Dataset entries
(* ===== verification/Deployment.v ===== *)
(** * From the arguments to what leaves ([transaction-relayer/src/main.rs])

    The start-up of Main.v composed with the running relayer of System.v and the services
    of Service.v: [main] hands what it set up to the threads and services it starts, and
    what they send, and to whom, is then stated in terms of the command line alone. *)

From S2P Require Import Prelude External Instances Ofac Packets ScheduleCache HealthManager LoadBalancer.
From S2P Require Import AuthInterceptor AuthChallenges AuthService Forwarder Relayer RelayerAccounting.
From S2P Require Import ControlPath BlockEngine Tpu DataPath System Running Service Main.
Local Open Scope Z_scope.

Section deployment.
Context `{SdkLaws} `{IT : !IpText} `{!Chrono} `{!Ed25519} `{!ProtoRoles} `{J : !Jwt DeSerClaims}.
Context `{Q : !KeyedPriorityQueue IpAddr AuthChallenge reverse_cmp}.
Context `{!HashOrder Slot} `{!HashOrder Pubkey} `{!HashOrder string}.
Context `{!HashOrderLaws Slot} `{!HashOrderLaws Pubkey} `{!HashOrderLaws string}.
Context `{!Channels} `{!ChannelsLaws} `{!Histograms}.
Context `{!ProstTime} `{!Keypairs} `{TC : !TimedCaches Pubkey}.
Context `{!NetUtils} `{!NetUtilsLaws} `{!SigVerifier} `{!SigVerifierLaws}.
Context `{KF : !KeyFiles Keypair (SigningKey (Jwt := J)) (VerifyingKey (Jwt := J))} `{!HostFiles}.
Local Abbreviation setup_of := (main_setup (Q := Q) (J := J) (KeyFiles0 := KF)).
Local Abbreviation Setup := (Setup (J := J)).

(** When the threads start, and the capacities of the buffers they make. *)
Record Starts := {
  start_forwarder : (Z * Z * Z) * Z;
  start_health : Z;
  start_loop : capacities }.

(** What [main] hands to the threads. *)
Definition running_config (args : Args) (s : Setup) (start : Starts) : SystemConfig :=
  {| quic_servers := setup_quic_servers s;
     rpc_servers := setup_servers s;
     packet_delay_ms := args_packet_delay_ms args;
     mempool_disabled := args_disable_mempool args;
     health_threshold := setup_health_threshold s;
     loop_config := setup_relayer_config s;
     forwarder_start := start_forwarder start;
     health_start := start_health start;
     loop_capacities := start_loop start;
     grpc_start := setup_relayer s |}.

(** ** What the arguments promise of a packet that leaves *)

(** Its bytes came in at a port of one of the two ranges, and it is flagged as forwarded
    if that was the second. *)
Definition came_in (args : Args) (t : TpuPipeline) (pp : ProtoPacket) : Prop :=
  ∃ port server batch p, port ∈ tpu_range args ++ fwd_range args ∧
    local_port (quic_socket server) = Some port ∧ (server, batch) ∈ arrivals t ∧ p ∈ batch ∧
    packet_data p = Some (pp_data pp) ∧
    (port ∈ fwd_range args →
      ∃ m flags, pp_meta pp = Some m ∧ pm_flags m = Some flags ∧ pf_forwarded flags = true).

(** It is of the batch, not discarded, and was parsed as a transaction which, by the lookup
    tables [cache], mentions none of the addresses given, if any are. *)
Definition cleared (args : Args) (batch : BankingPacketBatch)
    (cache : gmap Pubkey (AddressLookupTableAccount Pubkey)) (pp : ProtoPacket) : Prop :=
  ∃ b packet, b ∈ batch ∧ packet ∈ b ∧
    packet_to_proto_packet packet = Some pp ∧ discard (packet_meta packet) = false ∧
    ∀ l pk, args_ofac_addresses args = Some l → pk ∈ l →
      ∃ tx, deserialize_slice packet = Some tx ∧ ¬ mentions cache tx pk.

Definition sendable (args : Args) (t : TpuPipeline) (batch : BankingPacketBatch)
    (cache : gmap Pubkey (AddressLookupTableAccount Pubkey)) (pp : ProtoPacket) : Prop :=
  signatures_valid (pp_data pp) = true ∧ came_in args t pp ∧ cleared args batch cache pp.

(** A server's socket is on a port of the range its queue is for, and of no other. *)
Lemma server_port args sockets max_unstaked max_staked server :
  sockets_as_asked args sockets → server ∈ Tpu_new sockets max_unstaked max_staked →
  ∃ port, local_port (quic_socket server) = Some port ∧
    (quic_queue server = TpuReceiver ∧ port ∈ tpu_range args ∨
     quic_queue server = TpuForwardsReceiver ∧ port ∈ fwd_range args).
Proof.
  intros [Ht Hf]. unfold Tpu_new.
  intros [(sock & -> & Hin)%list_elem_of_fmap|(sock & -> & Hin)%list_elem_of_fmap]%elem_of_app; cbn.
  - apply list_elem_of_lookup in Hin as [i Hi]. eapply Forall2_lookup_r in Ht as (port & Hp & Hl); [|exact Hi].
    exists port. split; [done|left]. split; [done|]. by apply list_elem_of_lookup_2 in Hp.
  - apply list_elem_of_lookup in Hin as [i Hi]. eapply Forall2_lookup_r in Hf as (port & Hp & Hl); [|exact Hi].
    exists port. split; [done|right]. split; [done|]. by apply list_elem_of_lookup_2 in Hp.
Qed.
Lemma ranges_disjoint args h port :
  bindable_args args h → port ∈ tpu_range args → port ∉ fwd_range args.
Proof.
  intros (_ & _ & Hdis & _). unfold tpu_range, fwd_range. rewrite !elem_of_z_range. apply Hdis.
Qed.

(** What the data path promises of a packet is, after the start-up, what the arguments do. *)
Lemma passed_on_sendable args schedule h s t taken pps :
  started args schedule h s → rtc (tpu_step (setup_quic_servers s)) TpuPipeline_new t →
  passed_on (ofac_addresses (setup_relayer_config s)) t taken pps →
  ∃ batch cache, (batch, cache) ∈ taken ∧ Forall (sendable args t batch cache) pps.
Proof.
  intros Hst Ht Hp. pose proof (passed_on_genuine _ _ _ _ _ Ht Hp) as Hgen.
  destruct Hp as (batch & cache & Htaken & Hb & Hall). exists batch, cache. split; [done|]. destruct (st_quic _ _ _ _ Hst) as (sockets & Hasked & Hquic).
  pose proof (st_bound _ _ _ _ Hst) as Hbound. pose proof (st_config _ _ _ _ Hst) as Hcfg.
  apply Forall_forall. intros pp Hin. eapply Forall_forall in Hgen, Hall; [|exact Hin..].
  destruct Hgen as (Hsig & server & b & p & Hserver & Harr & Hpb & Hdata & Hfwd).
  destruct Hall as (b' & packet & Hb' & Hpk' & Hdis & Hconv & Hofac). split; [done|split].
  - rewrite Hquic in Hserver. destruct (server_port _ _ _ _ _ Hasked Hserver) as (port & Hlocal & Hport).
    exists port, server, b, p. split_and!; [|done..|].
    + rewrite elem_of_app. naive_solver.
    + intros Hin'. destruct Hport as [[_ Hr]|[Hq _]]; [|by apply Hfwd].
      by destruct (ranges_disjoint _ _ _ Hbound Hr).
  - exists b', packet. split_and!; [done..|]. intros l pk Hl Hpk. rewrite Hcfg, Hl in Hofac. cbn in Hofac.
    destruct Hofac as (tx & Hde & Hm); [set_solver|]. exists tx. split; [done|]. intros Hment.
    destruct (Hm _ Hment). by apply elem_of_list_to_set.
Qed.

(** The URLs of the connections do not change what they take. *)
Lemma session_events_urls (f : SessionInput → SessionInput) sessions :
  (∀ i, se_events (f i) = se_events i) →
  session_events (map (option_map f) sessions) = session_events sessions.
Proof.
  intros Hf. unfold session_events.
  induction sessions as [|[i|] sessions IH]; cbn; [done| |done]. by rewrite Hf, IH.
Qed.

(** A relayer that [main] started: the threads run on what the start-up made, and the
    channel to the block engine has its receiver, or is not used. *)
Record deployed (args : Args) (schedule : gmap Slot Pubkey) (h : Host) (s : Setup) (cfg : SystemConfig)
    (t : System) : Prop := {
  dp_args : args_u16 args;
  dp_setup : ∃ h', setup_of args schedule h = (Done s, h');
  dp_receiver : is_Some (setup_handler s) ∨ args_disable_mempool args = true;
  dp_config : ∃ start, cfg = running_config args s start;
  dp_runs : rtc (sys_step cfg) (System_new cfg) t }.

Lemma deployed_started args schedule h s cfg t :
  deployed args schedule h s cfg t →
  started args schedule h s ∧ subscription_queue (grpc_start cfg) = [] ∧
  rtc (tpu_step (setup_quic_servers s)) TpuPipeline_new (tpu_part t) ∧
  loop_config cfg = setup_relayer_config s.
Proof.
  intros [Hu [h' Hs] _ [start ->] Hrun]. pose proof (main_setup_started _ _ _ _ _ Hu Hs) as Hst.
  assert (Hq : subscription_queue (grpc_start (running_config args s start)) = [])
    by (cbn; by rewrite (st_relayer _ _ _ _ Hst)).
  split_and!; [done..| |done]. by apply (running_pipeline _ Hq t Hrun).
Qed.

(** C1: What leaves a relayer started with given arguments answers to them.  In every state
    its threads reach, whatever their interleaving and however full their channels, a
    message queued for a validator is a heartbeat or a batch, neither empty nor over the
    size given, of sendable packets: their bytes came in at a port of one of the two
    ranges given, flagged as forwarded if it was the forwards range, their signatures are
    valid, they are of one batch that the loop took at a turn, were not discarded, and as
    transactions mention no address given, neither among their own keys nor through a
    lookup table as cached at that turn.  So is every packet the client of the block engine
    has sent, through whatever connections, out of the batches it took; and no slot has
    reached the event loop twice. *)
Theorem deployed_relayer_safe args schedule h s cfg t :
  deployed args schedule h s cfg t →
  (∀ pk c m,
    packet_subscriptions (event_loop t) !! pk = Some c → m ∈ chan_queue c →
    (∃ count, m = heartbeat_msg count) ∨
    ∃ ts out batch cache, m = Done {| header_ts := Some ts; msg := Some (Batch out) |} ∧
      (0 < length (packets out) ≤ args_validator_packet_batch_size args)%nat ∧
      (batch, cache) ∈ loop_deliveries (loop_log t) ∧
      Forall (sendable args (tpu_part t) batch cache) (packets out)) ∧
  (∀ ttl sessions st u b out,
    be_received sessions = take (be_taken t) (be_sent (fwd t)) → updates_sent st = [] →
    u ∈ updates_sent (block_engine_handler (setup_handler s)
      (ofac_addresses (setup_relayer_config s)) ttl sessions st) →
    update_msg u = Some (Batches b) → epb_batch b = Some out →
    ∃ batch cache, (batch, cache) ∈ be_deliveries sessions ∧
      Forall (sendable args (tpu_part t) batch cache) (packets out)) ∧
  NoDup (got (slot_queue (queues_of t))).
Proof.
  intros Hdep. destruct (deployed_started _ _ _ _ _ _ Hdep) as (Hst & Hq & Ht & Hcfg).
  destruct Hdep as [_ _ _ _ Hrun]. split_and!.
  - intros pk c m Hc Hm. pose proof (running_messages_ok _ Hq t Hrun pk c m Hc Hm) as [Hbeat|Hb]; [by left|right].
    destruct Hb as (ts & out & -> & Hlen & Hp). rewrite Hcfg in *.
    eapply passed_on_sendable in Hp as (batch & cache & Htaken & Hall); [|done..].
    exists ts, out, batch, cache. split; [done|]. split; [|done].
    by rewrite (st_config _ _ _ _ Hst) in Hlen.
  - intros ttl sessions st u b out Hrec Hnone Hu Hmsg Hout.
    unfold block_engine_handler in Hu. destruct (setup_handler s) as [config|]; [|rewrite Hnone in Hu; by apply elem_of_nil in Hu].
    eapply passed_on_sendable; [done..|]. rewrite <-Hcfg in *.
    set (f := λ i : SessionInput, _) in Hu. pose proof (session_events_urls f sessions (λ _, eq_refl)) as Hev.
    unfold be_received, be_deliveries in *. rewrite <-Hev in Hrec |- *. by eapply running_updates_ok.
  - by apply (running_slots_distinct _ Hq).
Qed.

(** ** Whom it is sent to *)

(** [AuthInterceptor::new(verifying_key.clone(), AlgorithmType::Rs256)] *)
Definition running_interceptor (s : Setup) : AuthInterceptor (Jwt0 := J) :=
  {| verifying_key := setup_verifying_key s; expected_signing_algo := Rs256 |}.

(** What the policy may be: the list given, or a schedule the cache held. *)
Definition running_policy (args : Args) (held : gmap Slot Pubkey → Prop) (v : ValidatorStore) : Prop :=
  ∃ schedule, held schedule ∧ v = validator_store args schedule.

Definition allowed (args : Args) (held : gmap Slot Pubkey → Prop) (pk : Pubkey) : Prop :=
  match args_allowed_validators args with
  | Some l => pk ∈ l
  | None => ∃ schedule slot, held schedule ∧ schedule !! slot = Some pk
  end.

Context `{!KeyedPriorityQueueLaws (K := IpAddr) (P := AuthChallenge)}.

# Task details
Filter the records for lines containing the word "took" and copy each one.

# Result below
    valid, they are of one batch that the loop took at a turn, were not discarded, and as
    has sent, through whatever connections, out of the batches it took; and no slot has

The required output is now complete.